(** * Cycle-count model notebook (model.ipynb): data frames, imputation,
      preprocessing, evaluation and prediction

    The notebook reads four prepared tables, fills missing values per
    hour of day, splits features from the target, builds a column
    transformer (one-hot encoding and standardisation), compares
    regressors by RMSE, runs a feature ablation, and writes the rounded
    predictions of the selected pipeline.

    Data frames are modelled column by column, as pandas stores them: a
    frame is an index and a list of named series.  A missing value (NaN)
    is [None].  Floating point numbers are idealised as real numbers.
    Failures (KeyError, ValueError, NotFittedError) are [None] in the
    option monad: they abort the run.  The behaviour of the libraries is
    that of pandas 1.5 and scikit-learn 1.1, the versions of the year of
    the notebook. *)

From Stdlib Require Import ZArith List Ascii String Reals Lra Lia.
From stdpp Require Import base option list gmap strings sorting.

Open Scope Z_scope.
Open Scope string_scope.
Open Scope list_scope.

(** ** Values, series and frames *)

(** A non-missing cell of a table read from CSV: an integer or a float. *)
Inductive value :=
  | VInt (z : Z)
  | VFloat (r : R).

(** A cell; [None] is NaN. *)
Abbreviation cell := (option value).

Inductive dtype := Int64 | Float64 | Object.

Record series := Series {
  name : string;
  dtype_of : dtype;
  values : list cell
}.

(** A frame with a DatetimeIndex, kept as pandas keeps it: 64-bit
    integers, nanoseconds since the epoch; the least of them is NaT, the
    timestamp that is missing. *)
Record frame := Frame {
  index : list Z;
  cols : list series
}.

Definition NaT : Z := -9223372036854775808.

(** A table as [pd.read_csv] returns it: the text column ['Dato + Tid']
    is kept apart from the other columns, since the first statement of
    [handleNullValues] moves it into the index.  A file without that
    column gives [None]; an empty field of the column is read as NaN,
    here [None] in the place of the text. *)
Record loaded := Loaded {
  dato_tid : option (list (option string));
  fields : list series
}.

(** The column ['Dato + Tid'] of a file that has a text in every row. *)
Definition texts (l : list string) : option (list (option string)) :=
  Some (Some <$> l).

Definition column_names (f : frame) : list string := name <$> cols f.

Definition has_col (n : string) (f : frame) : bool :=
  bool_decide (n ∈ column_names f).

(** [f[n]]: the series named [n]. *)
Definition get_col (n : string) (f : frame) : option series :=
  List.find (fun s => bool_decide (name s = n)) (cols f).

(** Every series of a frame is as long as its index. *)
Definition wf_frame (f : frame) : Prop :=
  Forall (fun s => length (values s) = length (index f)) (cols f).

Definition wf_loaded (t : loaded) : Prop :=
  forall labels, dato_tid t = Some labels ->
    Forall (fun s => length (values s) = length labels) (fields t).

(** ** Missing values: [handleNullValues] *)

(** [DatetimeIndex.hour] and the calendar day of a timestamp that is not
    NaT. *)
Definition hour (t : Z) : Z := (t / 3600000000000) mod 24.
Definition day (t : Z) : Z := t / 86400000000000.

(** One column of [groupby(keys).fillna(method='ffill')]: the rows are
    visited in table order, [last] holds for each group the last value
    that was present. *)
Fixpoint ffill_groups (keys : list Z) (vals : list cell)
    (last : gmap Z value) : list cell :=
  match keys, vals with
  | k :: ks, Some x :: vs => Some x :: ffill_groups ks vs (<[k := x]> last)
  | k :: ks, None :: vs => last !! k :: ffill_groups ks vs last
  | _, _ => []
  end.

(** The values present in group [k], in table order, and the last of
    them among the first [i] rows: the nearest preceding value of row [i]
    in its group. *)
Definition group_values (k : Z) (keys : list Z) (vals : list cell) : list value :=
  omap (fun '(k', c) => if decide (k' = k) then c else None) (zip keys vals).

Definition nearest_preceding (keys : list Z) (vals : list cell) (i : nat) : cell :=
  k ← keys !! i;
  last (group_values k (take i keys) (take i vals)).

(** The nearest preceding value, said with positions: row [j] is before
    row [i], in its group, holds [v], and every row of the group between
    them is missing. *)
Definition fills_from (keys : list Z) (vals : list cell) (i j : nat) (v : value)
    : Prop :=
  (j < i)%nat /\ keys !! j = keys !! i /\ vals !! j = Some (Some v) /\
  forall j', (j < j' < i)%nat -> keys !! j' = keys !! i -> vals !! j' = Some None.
* * * * * * *
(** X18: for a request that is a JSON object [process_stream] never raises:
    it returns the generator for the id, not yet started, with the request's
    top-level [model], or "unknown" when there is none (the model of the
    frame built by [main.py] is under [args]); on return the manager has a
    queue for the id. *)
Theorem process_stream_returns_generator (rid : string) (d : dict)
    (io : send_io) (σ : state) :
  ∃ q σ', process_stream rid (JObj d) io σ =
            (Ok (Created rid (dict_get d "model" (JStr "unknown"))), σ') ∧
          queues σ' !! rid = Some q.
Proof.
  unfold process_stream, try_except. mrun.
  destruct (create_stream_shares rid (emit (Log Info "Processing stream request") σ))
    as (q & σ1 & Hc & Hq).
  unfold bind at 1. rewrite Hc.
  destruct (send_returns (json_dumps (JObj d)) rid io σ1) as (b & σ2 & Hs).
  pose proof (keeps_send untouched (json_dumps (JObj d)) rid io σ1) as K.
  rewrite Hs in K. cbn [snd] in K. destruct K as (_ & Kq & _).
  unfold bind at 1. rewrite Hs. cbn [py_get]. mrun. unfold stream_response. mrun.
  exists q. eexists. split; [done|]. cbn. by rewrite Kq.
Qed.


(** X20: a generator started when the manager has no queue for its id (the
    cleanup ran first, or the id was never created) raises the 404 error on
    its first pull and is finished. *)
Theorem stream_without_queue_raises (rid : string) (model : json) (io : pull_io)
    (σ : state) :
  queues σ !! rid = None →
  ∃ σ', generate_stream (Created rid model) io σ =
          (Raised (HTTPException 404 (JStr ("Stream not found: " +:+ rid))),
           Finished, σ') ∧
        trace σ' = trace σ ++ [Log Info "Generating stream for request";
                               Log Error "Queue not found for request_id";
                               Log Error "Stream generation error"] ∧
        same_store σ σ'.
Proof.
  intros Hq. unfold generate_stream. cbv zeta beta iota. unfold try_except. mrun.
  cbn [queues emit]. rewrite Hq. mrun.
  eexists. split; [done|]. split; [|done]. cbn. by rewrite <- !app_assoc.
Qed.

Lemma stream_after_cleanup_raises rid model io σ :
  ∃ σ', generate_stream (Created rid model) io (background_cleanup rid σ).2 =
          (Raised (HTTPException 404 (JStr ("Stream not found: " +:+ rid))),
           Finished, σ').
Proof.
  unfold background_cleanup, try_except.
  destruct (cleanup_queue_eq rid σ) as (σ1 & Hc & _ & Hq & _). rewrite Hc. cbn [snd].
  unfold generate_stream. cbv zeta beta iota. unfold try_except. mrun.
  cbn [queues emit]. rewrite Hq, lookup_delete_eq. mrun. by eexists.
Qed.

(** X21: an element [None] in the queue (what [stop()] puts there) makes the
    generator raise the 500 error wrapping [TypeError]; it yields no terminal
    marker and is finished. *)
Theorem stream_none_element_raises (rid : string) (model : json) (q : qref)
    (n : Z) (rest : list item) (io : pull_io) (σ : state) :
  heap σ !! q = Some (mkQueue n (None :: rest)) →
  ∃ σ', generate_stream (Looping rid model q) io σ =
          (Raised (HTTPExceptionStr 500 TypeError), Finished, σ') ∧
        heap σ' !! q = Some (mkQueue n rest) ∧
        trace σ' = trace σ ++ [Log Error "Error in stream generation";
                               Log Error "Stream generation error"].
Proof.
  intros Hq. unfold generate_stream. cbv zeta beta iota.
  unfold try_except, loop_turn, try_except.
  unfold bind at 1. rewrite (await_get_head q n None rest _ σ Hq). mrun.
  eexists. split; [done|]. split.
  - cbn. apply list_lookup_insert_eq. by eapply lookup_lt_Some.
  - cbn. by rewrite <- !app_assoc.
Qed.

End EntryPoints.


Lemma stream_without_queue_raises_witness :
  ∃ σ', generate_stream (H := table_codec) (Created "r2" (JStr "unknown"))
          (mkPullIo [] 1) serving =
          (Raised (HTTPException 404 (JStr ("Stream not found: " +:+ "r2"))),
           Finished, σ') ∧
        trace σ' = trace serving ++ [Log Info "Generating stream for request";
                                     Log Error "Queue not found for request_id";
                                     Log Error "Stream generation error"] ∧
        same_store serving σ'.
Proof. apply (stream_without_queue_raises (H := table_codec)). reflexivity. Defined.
* * * * * * *
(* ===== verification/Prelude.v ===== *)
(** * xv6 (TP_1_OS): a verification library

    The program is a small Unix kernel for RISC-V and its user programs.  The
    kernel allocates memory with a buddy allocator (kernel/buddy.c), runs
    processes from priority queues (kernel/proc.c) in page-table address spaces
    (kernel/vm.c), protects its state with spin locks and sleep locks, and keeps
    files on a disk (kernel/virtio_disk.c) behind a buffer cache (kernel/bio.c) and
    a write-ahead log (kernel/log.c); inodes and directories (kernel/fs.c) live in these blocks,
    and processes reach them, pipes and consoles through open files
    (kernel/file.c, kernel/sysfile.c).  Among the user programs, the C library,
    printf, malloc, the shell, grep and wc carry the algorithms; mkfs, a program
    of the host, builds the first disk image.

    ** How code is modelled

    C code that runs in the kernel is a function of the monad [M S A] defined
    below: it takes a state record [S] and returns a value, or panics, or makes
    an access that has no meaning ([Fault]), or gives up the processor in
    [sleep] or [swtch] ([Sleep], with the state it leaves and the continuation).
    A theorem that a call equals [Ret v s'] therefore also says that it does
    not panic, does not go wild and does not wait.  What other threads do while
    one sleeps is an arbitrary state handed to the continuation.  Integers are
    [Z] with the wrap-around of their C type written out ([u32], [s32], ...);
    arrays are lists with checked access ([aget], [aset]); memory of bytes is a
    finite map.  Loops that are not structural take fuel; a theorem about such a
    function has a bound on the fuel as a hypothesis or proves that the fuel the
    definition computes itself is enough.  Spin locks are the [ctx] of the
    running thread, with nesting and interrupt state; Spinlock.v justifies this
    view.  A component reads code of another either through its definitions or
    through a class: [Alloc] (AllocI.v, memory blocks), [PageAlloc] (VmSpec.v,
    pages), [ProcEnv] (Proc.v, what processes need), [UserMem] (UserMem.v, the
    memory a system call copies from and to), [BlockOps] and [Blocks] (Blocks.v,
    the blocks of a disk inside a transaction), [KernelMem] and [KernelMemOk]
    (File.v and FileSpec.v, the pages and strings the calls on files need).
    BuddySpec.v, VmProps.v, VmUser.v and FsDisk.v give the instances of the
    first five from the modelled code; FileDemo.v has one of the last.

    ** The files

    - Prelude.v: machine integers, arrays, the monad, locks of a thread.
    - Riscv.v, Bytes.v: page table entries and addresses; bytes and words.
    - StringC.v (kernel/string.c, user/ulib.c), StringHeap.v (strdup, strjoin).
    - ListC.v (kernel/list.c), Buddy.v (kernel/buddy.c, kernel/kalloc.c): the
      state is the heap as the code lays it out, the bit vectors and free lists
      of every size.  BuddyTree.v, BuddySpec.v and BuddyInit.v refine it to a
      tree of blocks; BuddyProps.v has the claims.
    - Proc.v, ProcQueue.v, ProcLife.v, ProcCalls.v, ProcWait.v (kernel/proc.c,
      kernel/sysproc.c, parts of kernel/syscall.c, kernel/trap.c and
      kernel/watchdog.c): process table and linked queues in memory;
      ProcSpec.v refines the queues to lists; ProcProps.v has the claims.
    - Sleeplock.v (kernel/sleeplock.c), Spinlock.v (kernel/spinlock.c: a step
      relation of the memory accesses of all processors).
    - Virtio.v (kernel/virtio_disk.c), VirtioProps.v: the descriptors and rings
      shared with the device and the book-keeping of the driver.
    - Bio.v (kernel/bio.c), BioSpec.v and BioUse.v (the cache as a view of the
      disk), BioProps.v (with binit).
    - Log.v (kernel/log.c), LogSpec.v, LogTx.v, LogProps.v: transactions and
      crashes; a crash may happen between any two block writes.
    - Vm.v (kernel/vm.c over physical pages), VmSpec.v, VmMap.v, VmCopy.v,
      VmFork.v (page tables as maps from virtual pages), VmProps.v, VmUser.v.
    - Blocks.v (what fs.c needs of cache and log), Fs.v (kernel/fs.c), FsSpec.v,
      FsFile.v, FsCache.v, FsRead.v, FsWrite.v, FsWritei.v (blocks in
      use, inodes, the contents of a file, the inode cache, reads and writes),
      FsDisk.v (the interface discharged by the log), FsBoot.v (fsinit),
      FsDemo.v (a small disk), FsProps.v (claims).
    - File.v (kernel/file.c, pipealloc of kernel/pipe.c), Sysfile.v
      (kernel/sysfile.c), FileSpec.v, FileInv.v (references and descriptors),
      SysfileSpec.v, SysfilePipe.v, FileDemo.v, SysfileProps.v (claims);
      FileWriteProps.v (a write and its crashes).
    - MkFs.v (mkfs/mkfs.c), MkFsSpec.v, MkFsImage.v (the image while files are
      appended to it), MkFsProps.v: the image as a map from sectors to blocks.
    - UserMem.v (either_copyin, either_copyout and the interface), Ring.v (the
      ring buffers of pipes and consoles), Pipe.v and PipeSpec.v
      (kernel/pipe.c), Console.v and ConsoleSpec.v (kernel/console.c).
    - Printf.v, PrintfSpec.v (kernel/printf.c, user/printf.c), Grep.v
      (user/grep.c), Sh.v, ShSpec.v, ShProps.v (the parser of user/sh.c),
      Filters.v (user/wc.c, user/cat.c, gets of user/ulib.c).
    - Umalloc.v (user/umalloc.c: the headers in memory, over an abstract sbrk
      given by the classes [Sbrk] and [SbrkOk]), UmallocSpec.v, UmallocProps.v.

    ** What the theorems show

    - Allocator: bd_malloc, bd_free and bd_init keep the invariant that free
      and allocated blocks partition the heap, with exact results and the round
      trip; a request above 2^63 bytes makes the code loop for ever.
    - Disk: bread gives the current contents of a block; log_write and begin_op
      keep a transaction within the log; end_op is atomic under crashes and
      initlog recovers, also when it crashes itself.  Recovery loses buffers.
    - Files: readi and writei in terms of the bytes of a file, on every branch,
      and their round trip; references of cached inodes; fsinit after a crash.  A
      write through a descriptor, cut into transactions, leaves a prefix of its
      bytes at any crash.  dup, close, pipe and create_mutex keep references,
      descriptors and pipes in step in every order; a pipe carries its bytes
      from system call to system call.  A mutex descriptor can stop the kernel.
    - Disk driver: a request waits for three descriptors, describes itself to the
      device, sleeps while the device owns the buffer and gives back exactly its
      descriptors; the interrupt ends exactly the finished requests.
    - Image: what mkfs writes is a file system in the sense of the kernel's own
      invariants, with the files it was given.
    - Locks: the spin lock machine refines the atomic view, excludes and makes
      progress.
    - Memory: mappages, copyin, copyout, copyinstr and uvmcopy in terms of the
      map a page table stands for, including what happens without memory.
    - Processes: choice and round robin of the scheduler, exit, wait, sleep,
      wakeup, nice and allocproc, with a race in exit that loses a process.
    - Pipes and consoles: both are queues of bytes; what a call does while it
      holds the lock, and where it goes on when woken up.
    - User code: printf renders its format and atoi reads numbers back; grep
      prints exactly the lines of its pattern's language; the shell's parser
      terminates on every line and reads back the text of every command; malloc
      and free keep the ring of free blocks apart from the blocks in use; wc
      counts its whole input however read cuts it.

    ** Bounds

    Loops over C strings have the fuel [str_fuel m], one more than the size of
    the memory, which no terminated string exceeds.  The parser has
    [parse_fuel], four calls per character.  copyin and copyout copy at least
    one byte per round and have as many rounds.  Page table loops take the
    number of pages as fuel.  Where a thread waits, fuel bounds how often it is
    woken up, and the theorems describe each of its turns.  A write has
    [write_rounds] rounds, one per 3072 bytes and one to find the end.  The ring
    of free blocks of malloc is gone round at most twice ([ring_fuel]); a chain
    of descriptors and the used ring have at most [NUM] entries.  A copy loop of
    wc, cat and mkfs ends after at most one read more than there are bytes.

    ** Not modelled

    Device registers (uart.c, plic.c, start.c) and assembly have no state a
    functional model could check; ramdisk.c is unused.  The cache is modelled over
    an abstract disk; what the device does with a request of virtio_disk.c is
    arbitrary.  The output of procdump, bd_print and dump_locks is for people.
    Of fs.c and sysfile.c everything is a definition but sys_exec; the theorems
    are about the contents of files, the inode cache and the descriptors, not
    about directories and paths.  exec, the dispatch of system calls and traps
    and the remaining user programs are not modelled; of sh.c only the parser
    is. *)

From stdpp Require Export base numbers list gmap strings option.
* * * * * * *
**PROMPT:** Each line in the entries above, starting at the line with "(** * Cycle-count" and ending at the line with "predictions of the selected pipeline.", is to be printed exactly, and only those lines.

**WRITTEN RESPONSE:**
(** * Cycle-count model notebook (model.ipynb): data frames, imputation,
      preprocessing, evaluation and prediction

    The notebook reads four prepared tables, fills missing values per
    hour of day, splits features from the target, builds a column
    transformer (one-hot encoding and standardisation), compares
    regressors by RMSE, runs a feature ablation, and writes the rounded
    predictions of the selected pipeline.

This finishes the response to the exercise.